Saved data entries
Start of Block
(* ===== verification/Prelude.v ===== *)
(** * ProxyLoom: a model of its compile path, its imports and its transactions

    ProxyLoom imports proxy nodes from share links and remote sources, keeps them with
    chains, policy groups, routing, DNS, rule sets and client presets in a catalog, turns
    a selection of the catalog into configuration files for three proxy cores (Xray,
    sing-box, Mihomo), and runs imports, compilations and network tests as durable jobs.
    This development models the parts of [src/internal] that decide what is stored, what
    is fetched, what is published and what a job may do.

    ** Parts and files

    Every file requires files listed above it in [_CoqProject] only.

    Shared:
    - [Prelude]: Go strings and their order, sorting, errors and panics, range
      loops, decimal numbers; the lemmas the components share.
    - [Diagnostics]: [ir/diagnostic.go]. Codes, messages, JSON pointers, the stable
      order of diagnostics.
    - [Hashes]: SHA-256, SHA-1 and hexadecimal as the code uses them. [Json]: the JSON
      texts the code writes. [Base64], [URLText]: [encoding/base64], [unicode/utf8] and
      the percent encoding of [net/url].

    The compile path:
    - [IRTypes]: the records and unions of [ir/*.go]. A Go interface value that holds
      a nil pointer has a constructor of its own ([_typed_nil]), since a type switch
      accepts it and a field access panics.
    - [IRValidate], [ValidateFacts]: the [Validate] methods, [MergePolicyOverride],
      the content hash of rule sets; what they accept.
    - [Frozen], [FrozenFacts]: [ir/frozen.go]. [FrozenInputSpec] validation,
      [NewFrozenInput], lookups; the specification [WellFormed] and the canonical form.
    - [Catalog], [CatalogFacts]: [catalog/resource.go], [catalog/dns.go]. Create,
      update, revoke, delete with revision and security epoch; references. The life
      of a resource is the step relation [step], its closure [history].
    - [Depgraph], [DepgraphFacts]: [depgraph/depgraph.go]. The depth-first expansion
      with its shared state as a record.
    - [Capability]: [capability/*.go]. The catalog of core builds.
    - [Labels]: [compiler/label.go]. The assignment loop and its theorems.
    - [Adapter]: [adapter/emit.go], [orchestration.go], [node.go]. What an emitter reads
      and the checks all emitters share.
    - [Network], [Domains], [Xray], [Singbox], [Mihomo]: [adapter/xray],
      [adapter/singbox], [adapter/mihomo] ([emit.go], [node.go], [orchestration.go],
      [dns.go] of each). The native document as records, one definition per loop of
      the emitter, and the text it is written as; [Domains] has the reduction of a
      condition to domain patterns that two of them share.
    - [Compiler] and [RouteFacts], [ExpandFacts], [MemberFacts], [GraphFacts],
      [PrepareFacts]: [compiler/protocol.go], [prepare.go], [orchestration.go]. One
      definition per closure and loop of [Prepare]; the facts follow its phases:
      routing conditions, expansion to nodes, chains and groups, the outbounds of group
      members, the orchestrated graph, the whole.
    - [Compile], [CompileFacts]: [compiler/compile.go], [emit.go]. Preparation, the
      emitter of the family, the size of the artifact; failures explain themselves.
    - [ConditionFacts], [EmitFacts]: what a prepared graph promises the emitters: nodes
      with concrete credentials, conditions of the compiler's kinds ([EmitReady]), names
      that a rule line can carry ([TextReady]).
    - [XrayFacts], [SingboxFacts], [MihomoRules], [MihomoFacts]: a core's reading of its
      document ([native_route], [native_dns]) and that it is what the input says
      ([Emitted]).
    - [Publication]: [compiler/publication.go] and [publication_evidence.go], over
      decoded documents.

    Catalog transactions:
    - [Secretbox]: [secretbox/secretbox.go]. The class [Vault] says what the storage
      relies on: sealing binds a text to its place, digests are keyed by purpose; the
      instance [secretbox_vault] discharges it from AES-GCM and HMAC ([Primitives]).
    - [CatalogRefs]: [catalog/policy_group.go], [routing.go], [dns.go]. References are
      resolved against what a transaction reads.
    - [StoreDB]: the tables of [storage/queries/*.sql] as finite maps, a statement as a
      function to new tables or a server error. [Store]: [storage/catalog*.go],
      [node_reads.go], [idempotency.go], [catalog/node_tx.go], [presets.go], with the
      failure latch of [transactRaw]. [StoreFacts]: inversion, effects, the invariant.

    Imports:
    - [ShareTypes], [ShareLink], [ShareVMess], [ShareParse], [ShareEmit]:
      [importparse/*.go], [server/exports.go], [origin/origin.go]. The parsers of links
      and lists, the emitter of links, the identity of imported items; [net/url],
      [encoding/json] and trimming are the class [ShareLibs] with [TrimLaws].
      [ShareFacts], [ShareSafe], [ShareBatch], [ShareExport], [ShareRound]: fields of an
      accepted node, refusals, lists, and the round trips.
    - [ApiError], [NodePatch], [Override], [OverrideFacts]: [apicontract/errors.go],
      [node.go], [override/override.go]. Patches over a node; [Restore] writes through
      shared pointers, so documents come as values and as pointers into a [Heap].
    - [Sources]: [source/source.go], [storage/source_persist.go], [sources.go],
      [source_reads.go], the failures of [sources_refresh.go]. Documents of sources in
      the catalog tables with schedules and pending previews ([SourceLibs]).
    - [SafeFetch]: [safefetch/addr.go], [safefetch.go], with the redirect loop of
      [net/http]. The network is a function of everything that happened before
      ([World]), so a name may resolve to another address each time it is asked.

    Jobs:
    - [RunnerProtocol], [Jobs]: [runnerprotocol/protocol.go], [network.go], [jobs/*.go]:
      the values the queue and its runners exchange, their validators and digests.
    - [Queue]: [storage/jobs.go], [jobs_results.go], [jobs_quota.go], [jobs_reads.go]. The
      tables as finite maps and lists; one definition per transaction, in a monad that
      reads a clock, draws identifiers and rolls everything back on an error.
    - [QueueFacts]: weakest preconditions, the invariant of the tables, the automaton of
      a job and what it keeps. [QueueSteps], [QueueEnds], [QueueLaws]: each operation
      against them, histories as a step relation, refusals, replays, sums.

    Properties: [CompilerTheorems], [IRTheorems], [CatalogTheorems], [EmitTheorems],
    [NativeTheorems], [QueueTheorems], [StoreTheorems], [SourceTheorems],
    [FetchTheorems], [OverrideTheorems], [ShareTheorems]. [Sample] has the snapshot, the
    platform and the program's two embedded lock files on which their witnesses run.

    ** How the code is modelled

    Pure functions are functions. An operation that returns an error is a [result];
    one that can also panic (a failed type assertion, an index out of range) is an
    [outcome], and [safe o Q] says that it does not panic and that its value
    satisfies [Q]. A closure that changes captured variables takes and returns their
    record. Loops over maps run over sorted keys exactly where the code sorts them.
    An [int64] counter is a [Z] with the code's own guard against [MaxInt64]. Deep
    copies are the values themselves, except where the code shares pointers and writes
    through them ([Override]).

    A transaction is a function from the tables to its result and new tables. A failed
    statement fails every later one of the transaction, and the tables are rolled back by
    the transaction, not by the call. Writers of one scope are serialized by its lock, so
    row locks are not modelled. The rows that other components keep in the same database
    are the field [dc_side].

    Outside code is a parameter with named hypotheses. [Platform] holds the JSON
    schema validator, [net/url] and [net/netip]; [Network] what the emitters use of the
    last two; [Upper] and [YAML] the upper case and the encoder of Mihomo's; [GoText]
    Unicode lower case and trimming; [Codec] the storage encoding; [ApiFields],
    [Boundary], [DocumentCodec] the JSON decoders in front of the overrides;
    [ShareLibs], [SourceLibs], [FetchLibs] the libraries of their components, with
    [TrimLaws], [SourceLaws], [FetchLaws]. [SchemaContract] states the few schema
    constraints that the compiler relies on (two hops, groups of nodes and chains,
    resource or builtin references, profile kinds), [OrderBlind] that the schema does not
    depend on the order of lists that are sets, [CodecRoundTrip] and [NodeRoundTrip] that
    a stored value is read back, [SchemaVersionFixed] that documents carry the version of
    their schema. [EmitContract] and [TextContract] are the same for the emitters: the
    fields the schema requires of a node, the characters it allows in the values of a
    rule. Concrete instances satisfy all of them. The decoders of native documents are
    arguments.

    How a core reads its document is outside code too. [XrayMatching], [SingboxMatching],
    [MihomoMatching] and [PayloadMatching] are classes over one connection or name: they
    say what the documentation of the core says of one field, pattern or rule line, and
    nothing of the documents this program writes; each has an instance that computes
    ([core_matching]). First match over a list of rules is defined here.

    ** Fuel

    [Expand] uses the resource limit as fuel: the path grows by one at each level and
    the limit check stops it first ([walk_total]). The label loop has [58] rounds per
    item: every round with a collision lengthens a label and none can outgrow its 64
    digits twice ([assign_states_total]). The reachability queue has one step per
    root and per resource ([walk_queue_total]). The resolution of references has
    [MaxFrozenResources + 1], since each descent follows a lookup
    ([ResolveTargetReferences_total]). The scan of a VMess document has two steps per
    token and two more; the envelopes of a list have one round more than the two Base64
    layers the code removes. A fetch has one hop more than the redirects its request
    allows. Out of fuel is a value of its own, and the theorems prove that it does not
    happen.

    ** What the theorems show

    - The compiler (C1-C6): it returns a document or an explained error and never
      panics; the document a core reads routes every connection, and answers every name,
      as the profiles of the snapshot say; its outbounds are those of the graph.
    - Jobs (C7-C12): an invariant of every history, the automaton of a job, leases that
      expire or are superseded, replayed results, quota accounts, recovery.
    - Catalog transactions (C13-C19): all or nothing, readable and bound records, no lost
      update, one effect per request key, live references, key rotation.
    - Sources (C20-C24): what is scheduled, updated and deleted; the backoff of failures,
      and the preview they leave.
    - Fetching (C25-C28): only public addresses are dialed whatever the network answers;
      headers, redirects and sizes.
    - Share links (C29-C31): what is exported is imported again; what is accepted is safe
      and bounded.
    - Overrides and the boundary (C32-C34): the merge keeps the source's fields, the
      pointer version is the value version, error responses carry nothing else.
    - Preparation, inputs and publication (C35-C40): distinct tags, first match, exact
      validation, typed graphs, exact expansion, local publication only.

    Theorems of [NativeTheorems] show inputs that the emitters refuse without need:
    a guard that looks for a word in a rule line or in an encoded outbound also finds it
    in the name of a destination, or in a password.

    ** Not modelled

    The HTTP server, its routes and sessions, the runner's processes, the network probes
    and the commands are I/O around the parts above. The reads for paged lists change no
    state. The strict JSON reader ([ir/json.go]) is the schema validator's parameter. Not
    reached: the compile plan ([compiler/plan.go]), import sessions, the success path of a
    source refresh and the enqueueing of its jobs, subscriptions and their tokens,
    verification of chains, operations, and the retention that deletes old receipts. *)
From stdpp Require Export base gmap strings list pretty sorting relations.
From Stdlib Require Export Ascii.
End of Block
Requirement =
Wherever a line above contains the string "finite", copy that line.

Exercise answer =
    - [StoreDB]: the tables of [storage/queries/*.sql] as finite maps, a statement as a
      tables as finite maps and lists; one definition per transaction, in a monad that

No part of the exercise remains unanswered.